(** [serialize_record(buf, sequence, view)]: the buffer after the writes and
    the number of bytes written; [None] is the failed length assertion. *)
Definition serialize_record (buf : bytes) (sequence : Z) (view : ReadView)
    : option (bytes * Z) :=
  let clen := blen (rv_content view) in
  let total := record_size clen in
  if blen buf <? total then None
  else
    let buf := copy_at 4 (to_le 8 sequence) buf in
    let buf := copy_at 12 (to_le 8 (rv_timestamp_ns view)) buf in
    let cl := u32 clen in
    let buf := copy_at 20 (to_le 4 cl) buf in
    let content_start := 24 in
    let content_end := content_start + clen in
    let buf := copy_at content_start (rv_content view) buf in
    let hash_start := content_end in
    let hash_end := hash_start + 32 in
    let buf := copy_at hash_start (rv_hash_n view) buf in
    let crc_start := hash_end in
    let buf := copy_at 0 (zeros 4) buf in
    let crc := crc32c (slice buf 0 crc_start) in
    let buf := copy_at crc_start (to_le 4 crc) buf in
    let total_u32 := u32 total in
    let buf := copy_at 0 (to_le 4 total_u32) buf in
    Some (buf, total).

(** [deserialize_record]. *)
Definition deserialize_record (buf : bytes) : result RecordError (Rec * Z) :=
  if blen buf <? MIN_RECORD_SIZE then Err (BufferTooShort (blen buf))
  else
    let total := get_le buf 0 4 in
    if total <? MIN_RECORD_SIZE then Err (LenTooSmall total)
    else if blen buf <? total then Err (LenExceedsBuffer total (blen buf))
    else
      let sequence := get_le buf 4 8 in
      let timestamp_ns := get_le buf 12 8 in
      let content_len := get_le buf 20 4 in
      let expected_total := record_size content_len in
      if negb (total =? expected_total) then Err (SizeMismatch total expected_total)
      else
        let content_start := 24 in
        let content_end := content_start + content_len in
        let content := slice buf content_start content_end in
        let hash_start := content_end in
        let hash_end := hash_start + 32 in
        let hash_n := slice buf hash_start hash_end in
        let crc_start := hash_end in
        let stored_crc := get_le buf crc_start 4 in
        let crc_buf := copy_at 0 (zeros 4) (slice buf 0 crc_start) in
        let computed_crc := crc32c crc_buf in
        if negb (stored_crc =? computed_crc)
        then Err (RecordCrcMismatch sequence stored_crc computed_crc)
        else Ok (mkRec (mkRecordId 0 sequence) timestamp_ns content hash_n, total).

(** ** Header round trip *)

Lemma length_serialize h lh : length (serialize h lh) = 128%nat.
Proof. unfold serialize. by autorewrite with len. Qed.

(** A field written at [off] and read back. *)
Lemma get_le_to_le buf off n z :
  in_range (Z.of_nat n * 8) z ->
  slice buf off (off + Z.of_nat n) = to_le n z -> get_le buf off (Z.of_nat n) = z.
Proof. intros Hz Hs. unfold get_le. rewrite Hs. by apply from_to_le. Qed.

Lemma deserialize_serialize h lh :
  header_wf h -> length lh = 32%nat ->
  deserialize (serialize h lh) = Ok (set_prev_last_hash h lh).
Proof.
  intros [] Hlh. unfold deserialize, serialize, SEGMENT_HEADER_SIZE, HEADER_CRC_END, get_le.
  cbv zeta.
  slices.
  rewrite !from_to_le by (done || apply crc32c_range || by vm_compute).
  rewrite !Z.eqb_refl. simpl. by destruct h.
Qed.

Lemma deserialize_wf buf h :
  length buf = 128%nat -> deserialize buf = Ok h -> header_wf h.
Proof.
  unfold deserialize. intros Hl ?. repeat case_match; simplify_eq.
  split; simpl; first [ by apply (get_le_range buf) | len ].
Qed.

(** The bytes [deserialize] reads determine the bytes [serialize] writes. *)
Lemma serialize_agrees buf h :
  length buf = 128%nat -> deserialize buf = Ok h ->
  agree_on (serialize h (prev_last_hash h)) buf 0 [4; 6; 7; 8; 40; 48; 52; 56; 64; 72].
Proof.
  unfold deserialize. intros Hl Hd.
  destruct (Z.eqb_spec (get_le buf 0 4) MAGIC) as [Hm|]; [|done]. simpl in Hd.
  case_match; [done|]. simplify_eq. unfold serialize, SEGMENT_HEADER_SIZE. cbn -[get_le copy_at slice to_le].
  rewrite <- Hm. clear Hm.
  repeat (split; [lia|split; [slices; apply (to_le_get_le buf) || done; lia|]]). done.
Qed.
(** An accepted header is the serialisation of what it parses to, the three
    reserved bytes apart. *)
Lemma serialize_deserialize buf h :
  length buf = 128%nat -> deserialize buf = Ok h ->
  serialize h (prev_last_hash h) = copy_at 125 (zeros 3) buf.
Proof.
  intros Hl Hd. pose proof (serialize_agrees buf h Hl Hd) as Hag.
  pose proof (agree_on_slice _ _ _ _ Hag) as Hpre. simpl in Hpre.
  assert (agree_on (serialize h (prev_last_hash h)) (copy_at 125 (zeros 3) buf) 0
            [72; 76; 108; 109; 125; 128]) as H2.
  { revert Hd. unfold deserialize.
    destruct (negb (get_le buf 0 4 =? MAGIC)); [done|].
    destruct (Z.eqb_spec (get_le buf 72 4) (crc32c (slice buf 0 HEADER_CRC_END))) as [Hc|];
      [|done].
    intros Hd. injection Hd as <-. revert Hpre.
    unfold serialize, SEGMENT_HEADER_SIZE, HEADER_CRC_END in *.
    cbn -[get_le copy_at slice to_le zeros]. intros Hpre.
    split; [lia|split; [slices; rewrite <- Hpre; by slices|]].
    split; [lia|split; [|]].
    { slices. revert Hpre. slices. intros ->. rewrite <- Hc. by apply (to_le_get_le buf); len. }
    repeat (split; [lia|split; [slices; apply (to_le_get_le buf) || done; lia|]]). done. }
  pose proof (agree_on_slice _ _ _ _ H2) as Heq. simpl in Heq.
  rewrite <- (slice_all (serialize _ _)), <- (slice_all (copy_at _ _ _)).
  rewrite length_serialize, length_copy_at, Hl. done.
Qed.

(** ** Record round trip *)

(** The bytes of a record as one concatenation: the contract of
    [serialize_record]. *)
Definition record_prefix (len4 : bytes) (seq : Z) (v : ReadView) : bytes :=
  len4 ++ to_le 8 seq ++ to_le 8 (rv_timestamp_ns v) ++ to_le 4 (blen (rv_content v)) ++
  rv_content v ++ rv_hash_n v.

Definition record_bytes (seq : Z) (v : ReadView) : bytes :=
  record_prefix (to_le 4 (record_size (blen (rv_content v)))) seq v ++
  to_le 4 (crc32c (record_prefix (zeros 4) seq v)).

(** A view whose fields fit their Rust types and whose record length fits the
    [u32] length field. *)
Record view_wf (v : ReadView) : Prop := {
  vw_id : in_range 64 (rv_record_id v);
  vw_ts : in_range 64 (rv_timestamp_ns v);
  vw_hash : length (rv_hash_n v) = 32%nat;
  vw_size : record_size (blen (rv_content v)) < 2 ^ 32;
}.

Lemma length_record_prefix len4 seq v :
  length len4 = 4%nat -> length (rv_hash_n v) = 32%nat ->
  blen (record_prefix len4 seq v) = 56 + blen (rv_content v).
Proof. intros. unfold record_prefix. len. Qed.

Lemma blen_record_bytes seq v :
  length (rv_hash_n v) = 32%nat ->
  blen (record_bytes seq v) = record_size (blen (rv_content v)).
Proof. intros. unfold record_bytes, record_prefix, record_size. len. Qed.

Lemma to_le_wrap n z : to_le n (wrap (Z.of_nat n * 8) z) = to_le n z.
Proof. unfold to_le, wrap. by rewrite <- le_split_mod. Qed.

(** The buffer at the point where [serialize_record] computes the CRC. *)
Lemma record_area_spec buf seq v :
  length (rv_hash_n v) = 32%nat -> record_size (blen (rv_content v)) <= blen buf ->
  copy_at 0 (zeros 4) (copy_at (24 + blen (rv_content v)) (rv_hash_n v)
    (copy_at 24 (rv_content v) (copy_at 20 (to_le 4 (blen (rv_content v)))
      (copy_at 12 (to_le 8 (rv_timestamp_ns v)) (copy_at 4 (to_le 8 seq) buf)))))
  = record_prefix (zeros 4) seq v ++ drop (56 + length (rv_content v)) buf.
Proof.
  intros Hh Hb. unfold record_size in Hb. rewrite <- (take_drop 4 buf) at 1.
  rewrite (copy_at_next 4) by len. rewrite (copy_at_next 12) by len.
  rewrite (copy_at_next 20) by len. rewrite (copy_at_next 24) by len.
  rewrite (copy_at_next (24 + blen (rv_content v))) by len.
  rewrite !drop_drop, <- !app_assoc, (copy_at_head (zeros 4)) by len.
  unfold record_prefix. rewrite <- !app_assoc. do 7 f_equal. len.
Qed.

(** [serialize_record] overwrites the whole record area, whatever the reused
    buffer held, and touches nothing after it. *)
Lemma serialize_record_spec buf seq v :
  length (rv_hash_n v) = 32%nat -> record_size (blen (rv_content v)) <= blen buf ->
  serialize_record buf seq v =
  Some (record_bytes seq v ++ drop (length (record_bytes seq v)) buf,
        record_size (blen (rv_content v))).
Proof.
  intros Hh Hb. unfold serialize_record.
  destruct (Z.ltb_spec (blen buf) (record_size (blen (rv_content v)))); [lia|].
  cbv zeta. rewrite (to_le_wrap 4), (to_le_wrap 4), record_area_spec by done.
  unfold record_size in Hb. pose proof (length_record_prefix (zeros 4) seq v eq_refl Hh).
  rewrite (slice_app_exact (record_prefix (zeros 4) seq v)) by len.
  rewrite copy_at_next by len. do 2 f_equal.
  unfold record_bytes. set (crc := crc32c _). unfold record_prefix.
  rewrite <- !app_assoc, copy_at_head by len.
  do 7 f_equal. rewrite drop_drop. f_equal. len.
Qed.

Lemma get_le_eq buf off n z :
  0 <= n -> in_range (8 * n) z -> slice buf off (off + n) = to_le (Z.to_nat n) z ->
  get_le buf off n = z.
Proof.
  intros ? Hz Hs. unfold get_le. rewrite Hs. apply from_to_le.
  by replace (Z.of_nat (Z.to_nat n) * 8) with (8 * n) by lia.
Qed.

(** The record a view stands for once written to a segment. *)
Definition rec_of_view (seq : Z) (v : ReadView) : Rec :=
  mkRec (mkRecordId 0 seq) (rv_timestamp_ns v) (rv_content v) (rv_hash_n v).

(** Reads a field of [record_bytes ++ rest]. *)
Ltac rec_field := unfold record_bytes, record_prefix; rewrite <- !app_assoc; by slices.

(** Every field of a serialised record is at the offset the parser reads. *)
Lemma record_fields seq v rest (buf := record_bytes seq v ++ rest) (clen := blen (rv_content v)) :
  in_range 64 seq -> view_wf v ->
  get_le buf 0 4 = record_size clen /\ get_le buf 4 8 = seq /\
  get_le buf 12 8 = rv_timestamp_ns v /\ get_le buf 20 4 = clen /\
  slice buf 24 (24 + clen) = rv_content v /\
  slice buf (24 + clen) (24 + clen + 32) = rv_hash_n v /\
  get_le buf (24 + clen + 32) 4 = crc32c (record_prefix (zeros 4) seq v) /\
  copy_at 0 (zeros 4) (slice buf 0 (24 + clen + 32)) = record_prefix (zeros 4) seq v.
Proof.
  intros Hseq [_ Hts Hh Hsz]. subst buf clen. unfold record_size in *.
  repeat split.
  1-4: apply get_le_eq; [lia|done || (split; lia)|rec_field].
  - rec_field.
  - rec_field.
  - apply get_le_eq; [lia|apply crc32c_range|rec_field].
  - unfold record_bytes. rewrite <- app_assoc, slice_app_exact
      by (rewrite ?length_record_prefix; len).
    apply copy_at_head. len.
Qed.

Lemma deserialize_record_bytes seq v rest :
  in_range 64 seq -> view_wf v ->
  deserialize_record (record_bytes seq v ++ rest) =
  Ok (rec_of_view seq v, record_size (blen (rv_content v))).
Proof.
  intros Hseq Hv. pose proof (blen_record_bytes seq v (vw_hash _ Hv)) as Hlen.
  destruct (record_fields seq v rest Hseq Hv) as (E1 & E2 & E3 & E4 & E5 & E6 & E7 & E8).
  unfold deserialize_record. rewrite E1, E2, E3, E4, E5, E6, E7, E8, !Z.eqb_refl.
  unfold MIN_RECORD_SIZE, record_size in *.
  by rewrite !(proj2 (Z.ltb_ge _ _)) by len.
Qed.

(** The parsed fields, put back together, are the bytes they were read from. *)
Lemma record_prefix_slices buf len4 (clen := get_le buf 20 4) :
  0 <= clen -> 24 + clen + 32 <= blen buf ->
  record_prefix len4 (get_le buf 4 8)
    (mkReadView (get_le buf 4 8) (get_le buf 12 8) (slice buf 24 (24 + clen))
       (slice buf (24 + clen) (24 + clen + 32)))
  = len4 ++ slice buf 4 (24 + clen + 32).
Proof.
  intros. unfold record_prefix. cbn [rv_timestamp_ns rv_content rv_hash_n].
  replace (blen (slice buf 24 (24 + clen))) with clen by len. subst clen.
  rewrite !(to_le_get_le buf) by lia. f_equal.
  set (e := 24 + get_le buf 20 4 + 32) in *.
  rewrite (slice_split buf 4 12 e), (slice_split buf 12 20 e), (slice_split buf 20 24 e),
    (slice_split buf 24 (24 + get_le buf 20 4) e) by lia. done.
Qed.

---------------

Search the listing for the word "pose", and copy every line in which it is found.

**Output of the task:**
  intros Hl Hd. pose proof (serialize_agrees buf h Hl Hd) as Hag.
  pose proof (agree_on_slice _ _ _ _ Hag) as Hpre. simpl in Hpre.
  pose proof (agree_on_slice _ _ _ _ H2) as Heq. simpl in Heq.
  unfold record_size in Hb. pose proof (length_record_prefix (zeros 4) seq v eq_refl Hh).
  intros Hseq Hv. pose proof (blen_record_bytes seq v (vw_hash _ Hv)) as Hlen.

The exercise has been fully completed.